The heel bone (calcaneus) is surrounded by a special fat cushion, consisting of specialized fat cells placed in smaller parts. The function of this fat cushion is to unburden the heel, to contribute to the heel’s softness during walking and standing. There are a lot of ligaments touching the bottom of the heel. The inflammation of these ligaments usually progresses to the condition called Plantar Fasciitis.
Plantar Fasciitis includes microscopic destruction of one of the ligaments extending to the back of the heel. It is a common condition and frequently found in women who are obese. It is also associated with the shape of the foot as well as with cases of recurrent painful activities which can cause an inflammatory process located at the back of the heel.
Patients with plantar fasciitis usually feel pain early in the morning when they wake up. As soon as the foot makes contact with the surface, a sudden painful sensitivity occurs at the back of the heel. The pain continues, and as the foot is stretched out by walking, the pain spreads. If the patient is walking and standing for a long period of time, the condition worsens throughout the day.
The diagnosis of plantar fasciitis must be confirmed by a specialist examination of the back of the heel where the pain originated from. The most common cause is an inflamed nerve or a pinched nerve under the bundle of ligaments. It can make the pain even greater.

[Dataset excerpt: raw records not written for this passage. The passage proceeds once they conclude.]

(* ===== verification/PolicyTypes.v ===== *)
(** * Policy input and decisions

    The data of src/internal/policy/types.go, the input builder, and the JSON object
    the engine hands to OPA ([structToMap] of src/internal/policy/engine.go). Field
    names that several structs share carry the struct's name first. *)

From Stdlib Require Import ZArith Lia.
From stdpp Require Import base list gmap strings numbers.
From S2P Require Import Prelude Json.

Record AgentContext : Type := mkAgentContext {
  Agent_ID : string;
  Agent_Name : string;
  Agent_Capabilities : slice string;
  Model : string;
  Publisher : string;
  Tags : slice string
}.

Record RequestContext : Type := mkRequestContext {
  Request_Method : string;
  Request_Tool : string;
  Request_Arguments : option jobject;   (* [None]: a nil map *)
  Intent : string
}.

Record SessionContext : Type := mkSessionContext {
  Session_ID : string;
  Session_RequestCount : Z;
  StartedAt : Time;
  CumulativeReads : Z;
  CumulativeWrites : Z
}.

Record IdentityContext : Type := mkIdentityContext {
  Verified : bool;
  Identity_DID : string;
  SignatureAlg : string;
  IssuedAt : Time;
  HasLogProof : bool
}.

Record EnvironmentContext : Type := mkEnvironmentContext {
  Timestamp : Time;
  Env_SourceIP : string;
  Environment : string;
  ProxyRegion : string
}.

Record PolicyInput : Type := mkPolicyInput {
  Agent : AgentContext;
  Request : RequestContext;
  Session : SessionContext;
  Identity : IdentityContext;
  EnvContext : EnvironmentContext
}.

Record PolicyObligation : Type := mkPolicyObligation {
  Action : string;
  Params : list (string * string)
}.

Record PolicyDecision : Type := mkPolicyDecision {
  Allow : bool;
  Violations : slice string;
  MatchedRule : string;
  Obligations : slice PolicyObligation
}.

Record EvaluationResult : Type := mkEvaluationResult {
  Decision : PolicyDecision;
  Input : PolicyInput;
  EvalTime : Duration;
  CacheHit : bool;
  CacheTier : string;
  Result_PolicyMode : string
}.

(** ** InputBuilder *)

(** The zero [time.Time]; its instant is a parameter of nothing, so 0 stands for it. *)
Definition zero_time : Time := 0%Z.

Definition zero_agent : AgentContext := mkAgentContext "" "" None "" "" None.
Definition zero_request : RequestContext := mkRequestContext "" "" None "".
Definition zero_session : SessionContext := mkSessionContext "" 0 zero_time 0 0.
Definition zero_identity : IdentityContext := mkIdentityContext false "" "" zero_time false.

Definition NewInputBuilder (now : Time) : PolicyInput :=
  {| Agent := zero_agent; Request := zero_request; Session := zero_session;
     Identity := zero_identity;
     EnvContext := {| Timestamp := now; Env_SourceIP := ""; Environment := "";
                      ProxyRegion := "" |} |}.

Definition WithAgent (id name : string) (capabilities : slice string)
    (i : PolicyInput) : PolicyInput :=
  {| Agent := mkAgentContext id name capabilities "" "" None; Request := Request i;
     Session := Session i; Identity := Identity i; EnvContext := EnvContext i |}.

Definition WithAgentDetails (model publisher : string) (tags : slice string)
    (i : PolicyInput) : PolicyInput :=
  {| Agent := mkAgentContext (Agent_ID (Agent i)) (Agent_Name (Agent i))
                (Agent_Capabilities (Agent i)) model publisher tags;
     Request := Request i; Session := Session i; Identity := Identity i;
     EnvContext := EnvContext i |}.

Definition WithRequest (method tool : string) (arguments : option jobject)
    (i : PolicyInput) : PolicyInput :=
  {| Agent := Agent i; Request := mkRequestContext method tool arguments "";
     Session := Session i; Identity := Identity i; EnvContext := EnvContext i |}.

Definition WithSession (id : string) (requestCount : Z) (startedAt : Time)
    (i : PolicyInput) : PolicyInput :=
  {| Agent := Agent i; Request := Request i;
     Session := mkSessionContext id requestCount startedAt 0 0;
     Identity := Identity i; EnvContext := EnvContext i |}.

Definition WithIdentity (verified : bool) (did : string) (i : PolicyInput) : PolicyInput :=
  {| Agent := Agent i; Request := Request i; Session := Session i;
     Identity := mkIdentityContext verified did "" zero_time false;
     EnvContext := EnvContext i |}.

Definition WithEnvironment (sourceIP environment region : string)
    (i : PolicyInput) : PolicyInput :=
  {| Agent := Agent i; Request := Request i; Session := Session i; Identity := Identity i;
     EnvContext := {| Timestamp := Timestamp (EnvContext i); Env_SourceIP := sourceIP;
                      Environment := environment; ProxyRegion := region |} |}.

(** ** The JSON object of an input *)

Definition json_strings (s : slice string) : jvalue :=
  match s with None => JNull | Some l => JArr (map JStr l) end.

Definition json_int (z : Z) : jvalue := JNum (float_of_Z z).

(** Runtime policy data; a nil map is [None], a map the list of its entries. *)
Record PolicyData : Type := mkPolicyData {
  ToolCapabilities : option (list (string * string));
  RateLimits : option (list (string * Z));
  BlockedTools : slice string;
  BlockedAgents : slice string;
  BlockedDIDs : slice string;
  AllowedDIDs : slice string;
  TrustedPublishers : slice string;
  IdentityRequiredTools : slice string;
  PIITools : slice string;
  BlockedModelsForPII : slice string
}.

(** A map with string keys. *)
Definition json_map {A} (f : A -> jvalue) (m : option (list (string * A))) : jvalue :=
  match m with None => JNull | Some l => coerce (JObj (map (fun p => (p.1, f p.2)) l)) end.

(** [PolicyDataFromStruct]: marshal and unmarshal; neither can fail on this type. *)
Definition PolicyDataFromStruct (pd : PolicyData) : result string jobject :=
  let strings s := coerce (json_strings s) in
  Ok [("tool_capabilities", json_map JStr (ToolCapabilities pd));
      ("rate_limits", json_map json_int (RateLimits pd));
      ("blocked_tools", strings (BlockedTools pd));
      ("blocked_agents", strings (BlockedAgents pd));
      ("blocked_dids", strings (BlockedDIDs pd));
      ("allowed_dids", strings (AllowedDIDs pd));
      ("trusted_publishers", strings (TrustedPublishers pd));
      ("identity_required_tools", strings (IdentityRequiredTools pd));
      ("pii_tools", strings (PIITools pd));
      ("blocked_models_for_pii", strings (BlockedModelsForPII pd))].

Section ToMap.

(** [time.Time.MarshalJSON]: the wall clock and its zone are the environment's; it
    fails for years outside 0..9999. *)
Context (time_json : Time -> result string string).

(** [structToMap]: marshal and unmarshal; ints become [float64], nil slices and maps
    become [null], strings become valid UTF-8. *)
Definition structToMap (i : PolicyInput) : result string jobject :=
  started ← time_json (StartedAt (Session i));
  issued ← time_json (IssuedAt (Identity i));
  stamp ← time_json (Timestamp (EnvContext i));
  let a := Agent i in let r := Request i in let s := Session i in
  let d := Identity i in let e := EnvContext i in
  let str x := JStr (coerce_utf8 x) in
  Ok [("agent", JObj [("id", str (Agent_ID a)); ("name", str (Agent_Name a));
         ("capabilities", coerce (json_strings (Agent_Capabilities a)));
         ("model", str (Model a)); ("publisher", str (Publisher a));
         ("tags", coerce (json_strings (Tags a)))]);
      ("request", JObj [("method", str (Request_Method r)); ("tool", str (Request_Tool r));
         ("arguments", match Request_Arguments r with
                       | None => JNull | Some m => coerce (JObj m) end);
         ("intent", str (Intent r))]);
      ("session", JObj [("id", str (Session_ID s));
         ("request_count", json_int (Session_RequestCount s)); ("started_at", JStr started);
         ("cumulative_reads", json_int (CumulativeReads s));
         ("cumulative_writes", json_int (CumulativeWrites s))]);
      ("identity", JObj [("verified", JBool (Verified d)); ("did", str (Identity_DID d));
         ("signature_alg", str (SignatureAlg d)); ("issued_at", JStr issued);
         ("has_log_proof", JBool (HasLogProof d))]);
      ("context", JObj [("timestamp", JStr stamp); ("source_ip", str (Env_SourceIP e));
         ("environment", str (Environment e)); ("proxy_region", str (ProxyRegion e))])].

End ToMap.
Lemma reachable_ok st :
  enabled e0 = true -> l2Cache (cache e0) = ∅ -> reach st -> all_ok st.
Proof.
  intros Hen Hcold Hr. assert (all_ok (start e0 calls)) as Hok.
  { split; cbn; [by apply rtc_refl|done|done|done| |].
    - intros key en. by rewrite Hcold, lookup_empty.
    - intros i p Hi. rewrite list_lookup_fmap in Hi. apply fmap_Some in Hi as (o & Ho & ->). by destruct o. }
  revert Hok. induction Hr as [|st1 st2 st3 H12 _ IH]; [done|]. intros Hok. apply IH. by eapply step_ok.
Qed.

(** Without loads and data changes the query stays. *)
Definition evaluates (p : pc) : Prop :=
  match p with EStart _ _ | EQuery _ _ | EEval _ _ _ | ESet _ _ _ | ERet _ => True | _ => False end.

Lemma pstep_evaluates e mu p e' mu' p' :
  evaluates p -> pstep e mu p = Some (e', mu', p') -> evaluates p' /\ query e' = query e.
Proof. destruct p; cbn; intros Hp H; try done; repeat case_match; by simplify_eq/=. Qed.

Lemma evaluations_keep_query st : Forall is_evaluation calls -> reach st -> query (eng st) = query e0.
Proof.
  intros Hev Hr.
  assert (Forall evaluates (threads (start e0 calls)) /\ query (eng (start e0 calls)) = query e0) as H.
  { split; [|done]. cbn. apply list.Forall_fmap. eapply list.Forall_impl; [exact Hev|]. by intros []. }
  enough (Forall evaluates (threads st) /\ query (eng st) = query e0) as [_ Hq] by done.
  unfold reach in Hr. revert H. generalize (start e0 calls), Hr. clear Hr. intros st0 Hr.
  induction Hr as [|st1 st2 st3 [i H12] _ IH]; [done|]. intros [Hf Hq]. apply IH.
  destruct H12 as [st p e' mu' p' Hi Hp]. cbn in *.
  destruct (pstep_evaluates _ _ _ _ _ _ (Forall_lookup_1 _ _ _ _ Hf Hi) Hp) as [Hp' Hq'].
  split; [by apply Forall_insert|congruence].
Qed.

End Provenance.

Lemma returned_sound e calls st i res :
  enabled e = true -> l2Cache (cache e) = ∅ -> rtc step (start e calls) st ->
  threads st !! i = Some (ERet (Ret (Ok res))) -> sound e calls st i res.
Proof.
  intros Hen Hcold Hrun Hi. exact (ao_points _ _ _ (reachable_ok e calls st Hen Hcold Hrun) i _ Hi).
Qed.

The treatment of Plantar Fasciitis refers to the treatment of heel cushion, ligaments stretching and providing support to the arch of the foot. The main treatment involves unburdening the heel with a silicone pad. Stretching exercises are performed two to three times a day. A specially designed orthosis is used to stretch the foot during the night, with the foot being placed in an upright position, which prevents the “falling” of the foot during the night. The natural position of the foot during sleep rests the bundle of ligaments, which is then under a lot of stress when the patient gets up and walks in the morning. Most often, keeping that bundle of ligaments stretched (especially at night) helps. If none of these treatments are helping, the following therapies available at our center might: Shock wave, High Intensity Laser Therapy (HILT), Electrotherapy, Kinesiotherapy, Manual Therapy, which will reduce the inflammation, relieve the pain, while the last resort remains a surgical procedure (operation).